### EXERCISE DIRECTIONS
Among the entries, which lines carry the string "that"? Copy each of them.

[Dataset records]
(** * Stock Analytics API (src/main.py): a shallow embedding and its properties

    The development follows the layout of [src/main.py]: the Yahoo throttle,
    [TTLCache], [RateLimiter], [SignalEngine], [WSManager], the cached
    fetchers, the signal and Fibonacci endpoints, the polling loop of the
    WebSocket endpoint, and the indicators of [TA] that need no square root
    (RSI, SMA, EMA, MACD, the stochastic oscillator and VWAP) over a
    cell-by-cell model of the pandas operations they use.

    Numbers.  Python floats are idealised as exact rationals ([Q]); a pandas
    cell that holds NaN or None ("no value") is [None] of an [option Q].
    Wall-clock time ([time.time()]) is a rational number of seconds.
    Python's [round(x, n)] is rounding to the nearest multiple of [10^-n],
    ties to even.

    The code computes in binary64, the model exactly: a value computed by
    the code can differ from the model's in its last places, and one that
    the model puts on a rounding boundary can round the other way in the
    code.  The distance of the Fibonacci levels from the retracement
    formula and the bounds of [TA.stochastic] and [TA.vwap] are therefore
    stated with room for that rounding. *)

From Stdlib Require Import ZArith QArith Qround Qabs Lqa Lia.
From Stdlib Require Import String Ascii DecimalString Sorted.
From stdpp Require Import gmap strings list fin_maps.

Local Open Scope Q_scope.

(* ===================================================================== *)
(** * Part I: the model                                                    *)
(* ===================================================================== *)

(** ** Python numbers *)

Module Py.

### EXPECTED OUTPUT
    WebSocket endpoint, and the indicators of [TA] that need no square root
    cell that holds NaN or None ("no value") is [None] of an [option Q].
    the code can differ from the model's in its last places, and one that
    stated with room for that rounding. *)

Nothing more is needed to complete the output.